In the listing below, find the line containing "(* ===== verification/HalObject.v ===== *)" and the line containing "started: callbacks invalidate". Repeat exactly those two lines and every line between them.

Data shown
◆ ◆ ◆

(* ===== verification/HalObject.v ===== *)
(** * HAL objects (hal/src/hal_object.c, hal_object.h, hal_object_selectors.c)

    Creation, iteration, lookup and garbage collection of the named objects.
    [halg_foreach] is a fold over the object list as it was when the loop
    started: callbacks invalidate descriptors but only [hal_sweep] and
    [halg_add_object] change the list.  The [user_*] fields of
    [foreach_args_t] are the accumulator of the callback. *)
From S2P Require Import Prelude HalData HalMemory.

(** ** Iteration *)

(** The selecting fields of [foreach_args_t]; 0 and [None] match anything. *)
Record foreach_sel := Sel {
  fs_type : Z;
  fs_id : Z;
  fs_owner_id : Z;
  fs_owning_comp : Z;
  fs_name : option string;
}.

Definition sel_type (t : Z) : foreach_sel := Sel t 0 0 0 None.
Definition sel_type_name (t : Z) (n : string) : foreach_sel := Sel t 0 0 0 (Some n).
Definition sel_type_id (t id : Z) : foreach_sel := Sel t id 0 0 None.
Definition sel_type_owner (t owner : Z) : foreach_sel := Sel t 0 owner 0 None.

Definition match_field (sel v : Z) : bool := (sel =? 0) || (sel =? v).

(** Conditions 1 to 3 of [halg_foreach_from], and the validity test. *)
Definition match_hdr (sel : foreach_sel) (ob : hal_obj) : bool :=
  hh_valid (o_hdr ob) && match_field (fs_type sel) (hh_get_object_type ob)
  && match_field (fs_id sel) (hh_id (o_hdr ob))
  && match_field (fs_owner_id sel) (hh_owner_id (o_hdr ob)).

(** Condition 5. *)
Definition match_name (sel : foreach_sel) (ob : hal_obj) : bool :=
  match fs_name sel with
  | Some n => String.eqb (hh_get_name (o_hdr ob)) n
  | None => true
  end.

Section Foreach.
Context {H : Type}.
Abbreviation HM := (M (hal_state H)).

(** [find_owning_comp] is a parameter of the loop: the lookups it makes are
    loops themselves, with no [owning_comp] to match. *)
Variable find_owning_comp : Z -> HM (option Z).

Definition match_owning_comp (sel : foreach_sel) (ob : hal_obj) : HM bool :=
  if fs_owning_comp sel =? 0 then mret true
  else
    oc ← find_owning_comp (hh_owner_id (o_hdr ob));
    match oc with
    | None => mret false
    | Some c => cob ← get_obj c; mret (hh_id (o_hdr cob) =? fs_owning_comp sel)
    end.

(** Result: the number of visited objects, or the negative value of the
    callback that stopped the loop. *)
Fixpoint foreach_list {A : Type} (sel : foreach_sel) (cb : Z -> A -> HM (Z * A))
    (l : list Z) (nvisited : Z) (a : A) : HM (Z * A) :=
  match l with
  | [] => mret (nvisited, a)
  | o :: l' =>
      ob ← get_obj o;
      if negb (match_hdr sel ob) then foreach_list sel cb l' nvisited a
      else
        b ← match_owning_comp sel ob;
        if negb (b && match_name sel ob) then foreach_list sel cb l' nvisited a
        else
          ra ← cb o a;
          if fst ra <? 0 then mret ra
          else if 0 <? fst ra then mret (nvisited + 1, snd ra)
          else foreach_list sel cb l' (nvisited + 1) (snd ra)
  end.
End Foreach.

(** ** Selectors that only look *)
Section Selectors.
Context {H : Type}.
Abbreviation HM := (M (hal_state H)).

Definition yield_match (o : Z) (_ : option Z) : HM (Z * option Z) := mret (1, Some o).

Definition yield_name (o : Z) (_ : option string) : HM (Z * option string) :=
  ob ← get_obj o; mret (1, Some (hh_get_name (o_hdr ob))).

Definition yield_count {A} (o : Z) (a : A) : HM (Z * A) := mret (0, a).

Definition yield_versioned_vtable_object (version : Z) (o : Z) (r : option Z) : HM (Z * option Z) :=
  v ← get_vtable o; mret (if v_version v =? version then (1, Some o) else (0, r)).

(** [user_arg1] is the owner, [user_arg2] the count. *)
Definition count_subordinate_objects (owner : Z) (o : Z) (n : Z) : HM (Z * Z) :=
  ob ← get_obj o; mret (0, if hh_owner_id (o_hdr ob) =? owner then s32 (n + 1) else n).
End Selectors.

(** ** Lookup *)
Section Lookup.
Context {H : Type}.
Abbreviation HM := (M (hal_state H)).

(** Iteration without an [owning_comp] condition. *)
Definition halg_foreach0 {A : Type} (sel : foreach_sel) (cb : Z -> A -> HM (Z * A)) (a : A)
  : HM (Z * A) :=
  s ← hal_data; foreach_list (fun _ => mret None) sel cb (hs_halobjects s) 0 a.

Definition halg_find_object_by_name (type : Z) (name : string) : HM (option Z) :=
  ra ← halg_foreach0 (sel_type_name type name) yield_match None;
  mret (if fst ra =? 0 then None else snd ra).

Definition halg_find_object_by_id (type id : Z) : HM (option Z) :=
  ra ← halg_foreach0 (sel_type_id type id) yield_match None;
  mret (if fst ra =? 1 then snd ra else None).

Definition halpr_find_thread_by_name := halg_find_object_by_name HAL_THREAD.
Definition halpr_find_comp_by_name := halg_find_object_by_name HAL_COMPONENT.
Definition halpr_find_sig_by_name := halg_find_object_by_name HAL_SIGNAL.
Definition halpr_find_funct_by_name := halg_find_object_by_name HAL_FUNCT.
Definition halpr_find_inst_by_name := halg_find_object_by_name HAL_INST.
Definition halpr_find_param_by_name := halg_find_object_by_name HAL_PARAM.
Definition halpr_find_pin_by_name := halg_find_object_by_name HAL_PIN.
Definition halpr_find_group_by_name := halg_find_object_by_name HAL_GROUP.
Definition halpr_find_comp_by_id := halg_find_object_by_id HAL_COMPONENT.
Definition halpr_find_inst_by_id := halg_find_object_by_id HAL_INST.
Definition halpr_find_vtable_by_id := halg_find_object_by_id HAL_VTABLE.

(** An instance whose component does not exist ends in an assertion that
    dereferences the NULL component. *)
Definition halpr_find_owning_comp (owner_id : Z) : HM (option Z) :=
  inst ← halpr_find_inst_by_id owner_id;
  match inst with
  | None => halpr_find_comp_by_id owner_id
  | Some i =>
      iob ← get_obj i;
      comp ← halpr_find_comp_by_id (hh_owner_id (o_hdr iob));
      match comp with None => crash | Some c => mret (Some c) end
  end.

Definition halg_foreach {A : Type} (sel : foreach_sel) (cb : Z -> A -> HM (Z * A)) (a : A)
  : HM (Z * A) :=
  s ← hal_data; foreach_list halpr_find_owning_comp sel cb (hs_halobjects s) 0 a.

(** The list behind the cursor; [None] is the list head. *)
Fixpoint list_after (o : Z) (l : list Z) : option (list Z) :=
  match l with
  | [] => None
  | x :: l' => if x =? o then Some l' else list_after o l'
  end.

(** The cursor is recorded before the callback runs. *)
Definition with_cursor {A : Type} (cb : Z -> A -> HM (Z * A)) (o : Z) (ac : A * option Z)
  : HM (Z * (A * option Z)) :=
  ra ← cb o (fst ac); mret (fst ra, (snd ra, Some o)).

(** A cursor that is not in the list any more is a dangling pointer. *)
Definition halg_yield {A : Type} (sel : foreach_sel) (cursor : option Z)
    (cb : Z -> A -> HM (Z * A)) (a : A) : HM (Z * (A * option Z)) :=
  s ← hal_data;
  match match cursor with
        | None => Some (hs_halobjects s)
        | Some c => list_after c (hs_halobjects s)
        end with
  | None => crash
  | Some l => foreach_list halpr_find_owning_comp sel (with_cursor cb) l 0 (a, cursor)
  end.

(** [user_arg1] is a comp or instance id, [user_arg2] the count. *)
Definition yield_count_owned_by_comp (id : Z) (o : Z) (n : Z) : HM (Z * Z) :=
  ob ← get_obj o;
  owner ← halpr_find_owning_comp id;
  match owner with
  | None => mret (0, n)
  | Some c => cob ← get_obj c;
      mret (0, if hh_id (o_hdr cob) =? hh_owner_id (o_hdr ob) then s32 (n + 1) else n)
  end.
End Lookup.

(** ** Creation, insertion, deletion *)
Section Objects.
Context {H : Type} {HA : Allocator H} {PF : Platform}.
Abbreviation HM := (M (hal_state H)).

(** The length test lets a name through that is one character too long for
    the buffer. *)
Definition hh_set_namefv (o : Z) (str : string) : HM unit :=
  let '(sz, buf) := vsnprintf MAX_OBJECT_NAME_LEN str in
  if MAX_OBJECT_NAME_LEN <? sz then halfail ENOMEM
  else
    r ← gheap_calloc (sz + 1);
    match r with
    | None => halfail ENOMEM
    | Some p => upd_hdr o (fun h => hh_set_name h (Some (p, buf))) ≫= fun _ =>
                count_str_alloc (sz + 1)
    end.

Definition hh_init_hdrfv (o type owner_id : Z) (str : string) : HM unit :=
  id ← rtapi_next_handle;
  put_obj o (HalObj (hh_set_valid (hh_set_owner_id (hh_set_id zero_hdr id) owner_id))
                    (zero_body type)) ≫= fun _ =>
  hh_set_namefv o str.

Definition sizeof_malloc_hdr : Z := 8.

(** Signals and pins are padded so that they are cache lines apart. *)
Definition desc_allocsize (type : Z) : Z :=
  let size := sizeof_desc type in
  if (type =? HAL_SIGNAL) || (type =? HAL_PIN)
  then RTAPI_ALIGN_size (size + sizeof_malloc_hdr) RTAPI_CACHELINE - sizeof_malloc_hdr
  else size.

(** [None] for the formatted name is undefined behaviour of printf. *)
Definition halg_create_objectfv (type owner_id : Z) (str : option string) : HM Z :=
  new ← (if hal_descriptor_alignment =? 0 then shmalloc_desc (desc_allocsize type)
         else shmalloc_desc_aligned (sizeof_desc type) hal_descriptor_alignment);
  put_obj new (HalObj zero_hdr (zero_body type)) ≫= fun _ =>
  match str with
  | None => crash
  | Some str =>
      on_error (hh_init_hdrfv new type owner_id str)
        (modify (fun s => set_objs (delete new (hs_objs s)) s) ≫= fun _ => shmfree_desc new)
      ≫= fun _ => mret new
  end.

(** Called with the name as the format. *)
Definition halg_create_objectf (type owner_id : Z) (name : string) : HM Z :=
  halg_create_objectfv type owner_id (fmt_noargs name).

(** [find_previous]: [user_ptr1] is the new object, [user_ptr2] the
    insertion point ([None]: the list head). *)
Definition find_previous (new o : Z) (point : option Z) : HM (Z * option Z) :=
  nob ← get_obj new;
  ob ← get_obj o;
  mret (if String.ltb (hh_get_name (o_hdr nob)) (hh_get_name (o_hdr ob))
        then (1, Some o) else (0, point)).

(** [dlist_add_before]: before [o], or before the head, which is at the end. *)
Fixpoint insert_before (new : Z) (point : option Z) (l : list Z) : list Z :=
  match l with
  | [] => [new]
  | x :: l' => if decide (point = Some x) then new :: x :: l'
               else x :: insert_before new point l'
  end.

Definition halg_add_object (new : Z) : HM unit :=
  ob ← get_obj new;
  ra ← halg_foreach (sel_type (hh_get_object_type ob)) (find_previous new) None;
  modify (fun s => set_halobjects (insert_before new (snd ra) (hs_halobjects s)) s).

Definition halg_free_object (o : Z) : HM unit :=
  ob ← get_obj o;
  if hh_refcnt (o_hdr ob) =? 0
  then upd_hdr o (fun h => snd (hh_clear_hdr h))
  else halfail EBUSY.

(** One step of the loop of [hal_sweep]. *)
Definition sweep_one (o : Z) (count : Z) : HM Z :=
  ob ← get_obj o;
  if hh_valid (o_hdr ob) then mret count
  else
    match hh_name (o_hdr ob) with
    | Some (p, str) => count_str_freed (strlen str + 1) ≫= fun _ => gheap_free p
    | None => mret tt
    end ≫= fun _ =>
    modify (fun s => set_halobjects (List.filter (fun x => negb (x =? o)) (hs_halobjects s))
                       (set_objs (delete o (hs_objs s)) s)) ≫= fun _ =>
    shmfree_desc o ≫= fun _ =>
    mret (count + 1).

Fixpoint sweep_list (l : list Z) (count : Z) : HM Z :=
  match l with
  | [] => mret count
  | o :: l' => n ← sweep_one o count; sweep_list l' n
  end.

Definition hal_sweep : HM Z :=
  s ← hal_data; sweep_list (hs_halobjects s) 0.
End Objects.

◆ ◆ ◆

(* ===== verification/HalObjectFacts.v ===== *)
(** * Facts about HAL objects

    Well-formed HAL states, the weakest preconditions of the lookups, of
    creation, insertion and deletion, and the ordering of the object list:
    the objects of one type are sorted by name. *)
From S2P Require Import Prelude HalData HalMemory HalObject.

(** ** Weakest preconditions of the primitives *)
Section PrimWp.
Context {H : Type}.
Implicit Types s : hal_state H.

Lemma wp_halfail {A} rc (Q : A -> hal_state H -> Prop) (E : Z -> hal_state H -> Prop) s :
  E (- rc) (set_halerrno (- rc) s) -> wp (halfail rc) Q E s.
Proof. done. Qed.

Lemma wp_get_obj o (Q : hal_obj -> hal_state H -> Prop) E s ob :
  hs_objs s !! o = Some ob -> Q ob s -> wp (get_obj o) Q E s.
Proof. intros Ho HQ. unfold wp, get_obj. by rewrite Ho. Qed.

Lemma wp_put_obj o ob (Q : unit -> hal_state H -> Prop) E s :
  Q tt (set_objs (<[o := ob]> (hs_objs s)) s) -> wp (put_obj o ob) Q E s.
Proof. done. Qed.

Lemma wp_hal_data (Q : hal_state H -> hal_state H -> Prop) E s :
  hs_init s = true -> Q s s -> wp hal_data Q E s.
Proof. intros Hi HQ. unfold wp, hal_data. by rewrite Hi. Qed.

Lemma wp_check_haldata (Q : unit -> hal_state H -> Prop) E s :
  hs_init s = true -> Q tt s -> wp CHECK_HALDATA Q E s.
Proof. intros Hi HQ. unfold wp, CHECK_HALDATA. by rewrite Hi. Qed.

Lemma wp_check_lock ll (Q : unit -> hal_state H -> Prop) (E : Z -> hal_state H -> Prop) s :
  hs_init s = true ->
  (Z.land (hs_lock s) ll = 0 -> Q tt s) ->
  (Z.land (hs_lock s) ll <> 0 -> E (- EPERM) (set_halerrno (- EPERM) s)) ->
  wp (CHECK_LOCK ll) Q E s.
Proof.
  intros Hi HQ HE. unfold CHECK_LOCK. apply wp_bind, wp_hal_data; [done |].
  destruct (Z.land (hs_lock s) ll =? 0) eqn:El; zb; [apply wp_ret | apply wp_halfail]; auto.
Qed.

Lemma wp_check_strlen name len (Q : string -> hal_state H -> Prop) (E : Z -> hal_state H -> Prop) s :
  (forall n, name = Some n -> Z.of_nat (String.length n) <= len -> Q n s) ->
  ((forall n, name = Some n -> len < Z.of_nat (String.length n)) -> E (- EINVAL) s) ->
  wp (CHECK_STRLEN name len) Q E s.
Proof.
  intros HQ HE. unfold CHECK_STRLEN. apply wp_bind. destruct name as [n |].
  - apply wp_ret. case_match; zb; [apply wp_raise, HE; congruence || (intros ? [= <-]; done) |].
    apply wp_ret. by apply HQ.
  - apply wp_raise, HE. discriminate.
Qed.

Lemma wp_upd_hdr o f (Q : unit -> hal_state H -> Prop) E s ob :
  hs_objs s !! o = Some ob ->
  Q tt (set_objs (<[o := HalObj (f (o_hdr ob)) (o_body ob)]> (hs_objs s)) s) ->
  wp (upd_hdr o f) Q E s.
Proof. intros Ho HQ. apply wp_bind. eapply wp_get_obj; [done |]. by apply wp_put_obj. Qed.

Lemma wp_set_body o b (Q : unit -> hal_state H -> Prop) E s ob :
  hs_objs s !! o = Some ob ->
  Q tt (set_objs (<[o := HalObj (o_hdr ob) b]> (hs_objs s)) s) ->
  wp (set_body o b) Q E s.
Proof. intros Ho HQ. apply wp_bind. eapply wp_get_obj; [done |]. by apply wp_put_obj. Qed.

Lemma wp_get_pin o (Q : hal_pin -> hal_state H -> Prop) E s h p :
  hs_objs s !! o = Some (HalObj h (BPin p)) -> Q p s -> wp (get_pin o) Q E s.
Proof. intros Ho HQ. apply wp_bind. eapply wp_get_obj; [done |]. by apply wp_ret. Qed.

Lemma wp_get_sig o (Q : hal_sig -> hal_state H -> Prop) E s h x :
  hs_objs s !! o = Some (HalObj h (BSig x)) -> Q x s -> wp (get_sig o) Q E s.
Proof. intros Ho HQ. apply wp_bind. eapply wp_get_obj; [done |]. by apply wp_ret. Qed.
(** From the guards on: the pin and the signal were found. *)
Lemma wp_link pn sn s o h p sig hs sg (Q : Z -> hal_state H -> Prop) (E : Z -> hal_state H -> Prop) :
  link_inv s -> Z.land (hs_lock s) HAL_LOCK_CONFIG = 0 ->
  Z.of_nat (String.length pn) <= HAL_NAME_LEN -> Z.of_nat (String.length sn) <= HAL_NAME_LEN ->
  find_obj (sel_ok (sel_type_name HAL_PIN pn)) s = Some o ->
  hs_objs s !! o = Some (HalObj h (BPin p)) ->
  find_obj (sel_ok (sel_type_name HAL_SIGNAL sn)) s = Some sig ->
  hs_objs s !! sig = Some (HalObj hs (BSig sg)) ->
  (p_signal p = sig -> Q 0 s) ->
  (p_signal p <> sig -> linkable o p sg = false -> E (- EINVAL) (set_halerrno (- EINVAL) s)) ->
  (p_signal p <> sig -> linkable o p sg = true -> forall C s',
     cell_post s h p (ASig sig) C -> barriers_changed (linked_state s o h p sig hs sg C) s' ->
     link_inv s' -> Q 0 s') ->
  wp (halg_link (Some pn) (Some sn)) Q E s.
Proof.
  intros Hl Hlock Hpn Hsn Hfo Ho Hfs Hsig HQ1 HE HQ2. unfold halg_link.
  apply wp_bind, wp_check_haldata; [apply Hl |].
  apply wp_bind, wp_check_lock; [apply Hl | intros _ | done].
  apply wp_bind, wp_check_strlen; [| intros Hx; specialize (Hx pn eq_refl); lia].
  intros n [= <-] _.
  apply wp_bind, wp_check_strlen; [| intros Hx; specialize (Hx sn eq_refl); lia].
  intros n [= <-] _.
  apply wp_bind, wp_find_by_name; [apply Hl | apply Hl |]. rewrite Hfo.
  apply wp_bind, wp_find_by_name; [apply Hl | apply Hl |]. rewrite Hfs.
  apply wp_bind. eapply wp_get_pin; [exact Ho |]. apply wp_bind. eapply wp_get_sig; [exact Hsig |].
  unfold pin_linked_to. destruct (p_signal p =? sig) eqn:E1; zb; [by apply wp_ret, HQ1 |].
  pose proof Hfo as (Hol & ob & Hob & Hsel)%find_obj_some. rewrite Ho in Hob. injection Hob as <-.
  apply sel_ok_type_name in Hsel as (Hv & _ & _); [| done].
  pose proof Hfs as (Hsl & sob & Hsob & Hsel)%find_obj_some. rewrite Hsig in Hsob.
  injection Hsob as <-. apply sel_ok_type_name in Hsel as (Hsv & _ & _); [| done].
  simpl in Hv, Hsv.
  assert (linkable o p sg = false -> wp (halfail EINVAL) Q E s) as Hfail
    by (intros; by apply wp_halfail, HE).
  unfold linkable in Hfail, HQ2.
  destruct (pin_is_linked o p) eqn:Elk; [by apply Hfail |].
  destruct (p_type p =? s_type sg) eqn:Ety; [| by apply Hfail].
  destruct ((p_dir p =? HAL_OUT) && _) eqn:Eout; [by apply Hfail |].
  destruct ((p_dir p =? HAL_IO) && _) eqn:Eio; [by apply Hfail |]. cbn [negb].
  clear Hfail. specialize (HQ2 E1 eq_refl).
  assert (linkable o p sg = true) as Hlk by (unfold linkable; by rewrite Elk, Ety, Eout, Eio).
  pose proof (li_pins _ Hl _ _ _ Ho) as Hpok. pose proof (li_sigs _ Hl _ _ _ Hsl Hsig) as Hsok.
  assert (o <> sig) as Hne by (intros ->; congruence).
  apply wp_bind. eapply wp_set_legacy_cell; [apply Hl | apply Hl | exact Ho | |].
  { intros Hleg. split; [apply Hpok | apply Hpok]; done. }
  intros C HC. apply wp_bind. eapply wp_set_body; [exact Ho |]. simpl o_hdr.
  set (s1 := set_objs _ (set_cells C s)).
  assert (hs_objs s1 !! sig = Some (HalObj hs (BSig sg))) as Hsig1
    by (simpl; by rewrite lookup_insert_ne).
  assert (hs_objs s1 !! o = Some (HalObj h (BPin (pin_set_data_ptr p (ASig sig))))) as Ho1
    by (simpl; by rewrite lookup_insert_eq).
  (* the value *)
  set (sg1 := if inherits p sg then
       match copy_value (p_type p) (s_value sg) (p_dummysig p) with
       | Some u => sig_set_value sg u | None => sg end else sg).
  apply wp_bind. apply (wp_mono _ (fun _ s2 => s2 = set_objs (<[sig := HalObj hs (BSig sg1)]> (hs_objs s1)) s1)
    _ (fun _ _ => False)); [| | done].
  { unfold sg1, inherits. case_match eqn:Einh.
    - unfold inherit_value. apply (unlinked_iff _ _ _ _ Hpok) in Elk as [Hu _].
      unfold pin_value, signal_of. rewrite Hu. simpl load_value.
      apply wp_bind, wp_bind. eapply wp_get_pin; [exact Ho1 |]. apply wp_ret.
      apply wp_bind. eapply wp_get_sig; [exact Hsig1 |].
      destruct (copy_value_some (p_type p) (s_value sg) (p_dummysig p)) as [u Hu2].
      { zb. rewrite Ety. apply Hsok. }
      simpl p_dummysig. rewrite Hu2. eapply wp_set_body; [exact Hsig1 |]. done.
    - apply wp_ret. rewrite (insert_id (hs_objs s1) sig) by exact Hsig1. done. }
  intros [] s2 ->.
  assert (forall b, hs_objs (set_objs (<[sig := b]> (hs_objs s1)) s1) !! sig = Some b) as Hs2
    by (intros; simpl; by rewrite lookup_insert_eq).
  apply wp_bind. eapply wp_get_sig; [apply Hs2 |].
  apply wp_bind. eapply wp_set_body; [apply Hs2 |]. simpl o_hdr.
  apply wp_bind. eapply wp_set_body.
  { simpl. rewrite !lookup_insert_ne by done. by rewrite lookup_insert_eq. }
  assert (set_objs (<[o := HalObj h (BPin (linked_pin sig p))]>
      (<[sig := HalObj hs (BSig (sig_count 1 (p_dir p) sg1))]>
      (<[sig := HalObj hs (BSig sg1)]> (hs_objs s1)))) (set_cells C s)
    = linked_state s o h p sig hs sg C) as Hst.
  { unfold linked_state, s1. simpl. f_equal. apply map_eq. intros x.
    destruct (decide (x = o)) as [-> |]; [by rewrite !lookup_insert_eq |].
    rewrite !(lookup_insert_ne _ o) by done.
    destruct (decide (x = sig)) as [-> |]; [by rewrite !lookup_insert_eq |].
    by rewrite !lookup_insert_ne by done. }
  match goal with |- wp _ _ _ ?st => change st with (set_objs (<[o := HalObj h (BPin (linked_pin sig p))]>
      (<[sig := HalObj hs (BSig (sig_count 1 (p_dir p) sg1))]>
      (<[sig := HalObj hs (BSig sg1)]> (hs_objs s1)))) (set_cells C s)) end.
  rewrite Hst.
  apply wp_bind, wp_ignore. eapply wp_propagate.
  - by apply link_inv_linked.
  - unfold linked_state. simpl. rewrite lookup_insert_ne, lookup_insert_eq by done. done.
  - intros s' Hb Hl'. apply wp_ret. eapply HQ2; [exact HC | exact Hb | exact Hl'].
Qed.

◆ ◆ ◆

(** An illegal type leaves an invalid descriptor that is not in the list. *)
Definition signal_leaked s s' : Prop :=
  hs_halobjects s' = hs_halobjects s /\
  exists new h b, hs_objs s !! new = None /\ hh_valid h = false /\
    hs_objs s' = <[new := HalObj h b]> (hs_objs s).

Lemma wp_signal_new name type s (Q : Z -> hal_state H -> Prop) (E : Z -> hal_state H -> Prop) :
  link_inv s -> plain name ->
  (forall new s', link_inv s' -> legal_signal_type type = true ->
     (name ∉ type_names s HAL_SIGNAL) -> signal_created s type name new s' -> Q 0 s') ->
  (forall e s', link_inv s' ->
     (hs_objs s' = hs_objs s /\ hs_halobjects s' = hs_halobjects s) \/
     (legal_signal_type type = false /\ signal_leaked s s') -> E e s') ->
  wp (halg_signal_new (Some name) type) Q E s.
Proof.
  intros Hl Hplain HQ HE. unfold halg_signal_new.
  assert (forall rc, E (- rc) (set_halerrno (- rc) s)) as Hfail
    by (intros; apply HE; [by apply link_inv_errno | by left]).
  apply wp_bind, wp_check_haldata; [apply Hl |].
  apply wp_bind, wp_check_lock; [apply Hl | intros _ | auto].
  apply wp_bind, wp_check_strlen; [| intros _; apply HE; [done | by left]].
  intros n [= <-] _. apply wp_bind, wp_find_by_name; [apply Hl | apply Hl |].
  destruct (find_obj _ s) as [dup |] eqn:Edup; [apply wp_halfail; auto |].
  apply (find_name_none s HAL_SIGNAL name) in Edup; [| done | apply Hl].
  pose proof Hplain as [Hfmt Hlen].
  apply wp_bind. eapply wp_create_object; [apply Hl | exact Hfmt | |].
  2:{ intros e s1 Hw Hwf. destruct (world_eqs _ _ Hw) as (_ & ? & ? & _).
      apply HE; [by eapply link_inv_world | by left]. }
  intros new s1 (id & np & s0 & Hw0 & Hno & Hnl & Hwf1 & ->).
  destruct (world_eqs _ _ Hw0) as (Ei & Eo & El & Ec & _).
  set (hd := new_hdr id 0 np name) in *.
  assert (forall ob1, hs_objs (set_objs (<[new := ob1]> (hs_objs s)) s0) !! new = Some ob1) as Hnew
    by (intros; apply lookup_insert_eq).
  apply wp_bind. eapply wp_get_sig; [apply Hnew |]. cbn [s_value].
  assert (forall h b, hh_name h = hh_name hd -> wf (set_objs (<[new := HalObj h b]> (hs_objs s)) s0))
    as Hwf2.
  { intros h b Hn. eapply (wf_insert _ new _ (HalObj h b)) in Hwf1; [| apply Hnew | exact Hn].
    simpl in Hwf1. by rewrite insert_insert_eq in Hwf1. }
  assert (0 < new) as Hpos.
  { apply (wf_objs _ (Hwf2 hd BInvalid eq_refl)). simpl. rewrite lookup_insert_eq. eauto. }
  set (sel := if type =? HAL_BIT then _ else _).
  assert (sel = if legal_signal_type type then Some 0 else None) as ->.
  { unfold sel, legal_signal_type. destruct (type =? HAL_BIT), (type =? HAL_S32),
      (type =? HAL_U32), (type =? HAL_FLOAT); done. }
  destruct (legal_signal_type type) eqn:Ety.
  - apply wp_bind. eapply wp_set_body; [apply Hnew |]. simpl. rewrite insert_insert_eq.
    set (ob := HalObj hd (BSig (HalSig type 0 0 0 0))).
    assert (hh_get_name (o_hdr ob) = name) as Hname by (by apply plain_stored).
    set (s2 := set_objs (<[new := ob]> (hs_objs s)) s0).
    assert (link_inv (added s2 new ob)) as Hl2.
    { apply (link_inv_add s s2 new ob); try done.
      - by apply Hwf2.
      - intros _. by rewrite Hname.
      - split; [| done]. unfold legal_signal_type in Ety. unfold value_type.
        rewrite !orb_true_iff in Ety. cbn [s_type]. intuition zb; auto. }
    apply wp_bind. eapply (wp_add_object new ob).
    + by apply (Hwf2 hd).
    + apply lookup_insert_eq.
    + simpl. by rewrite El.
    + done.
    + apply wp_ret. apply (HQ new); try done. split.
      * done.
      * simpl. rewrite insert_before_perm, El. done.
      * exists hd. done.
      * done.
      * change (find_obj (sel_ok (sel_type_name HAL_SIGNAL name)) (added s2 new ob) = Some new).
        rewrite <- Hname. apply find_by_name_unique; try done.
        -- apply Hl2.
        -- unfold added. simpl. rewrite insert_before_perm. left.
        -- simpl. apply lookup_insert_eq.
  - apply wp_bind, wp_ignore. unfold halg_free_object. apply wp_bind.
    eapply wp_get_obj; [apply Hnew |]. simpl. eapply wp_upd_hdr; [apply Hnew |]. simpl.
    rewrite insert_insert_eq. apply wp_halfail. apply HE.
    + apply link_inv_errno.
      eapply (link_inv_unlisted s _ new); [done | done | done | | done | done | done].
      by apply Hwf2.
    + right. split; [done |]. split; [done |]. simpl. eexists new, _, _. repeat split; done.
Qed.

◆ ◆ ◆

Result
(* ===== verification/HalObject.v ===== *)
(** * HAL objects (hal/src/hal_object.c, hal_object.h, hal_object_selectors.c)

    Creation, iteration, lookup and garbage collection of the named objects.
    [halg_foreach] is a fold over the object list as it was when the loop
    started: callbacks invalidate descriptors but only [hal_sweep] and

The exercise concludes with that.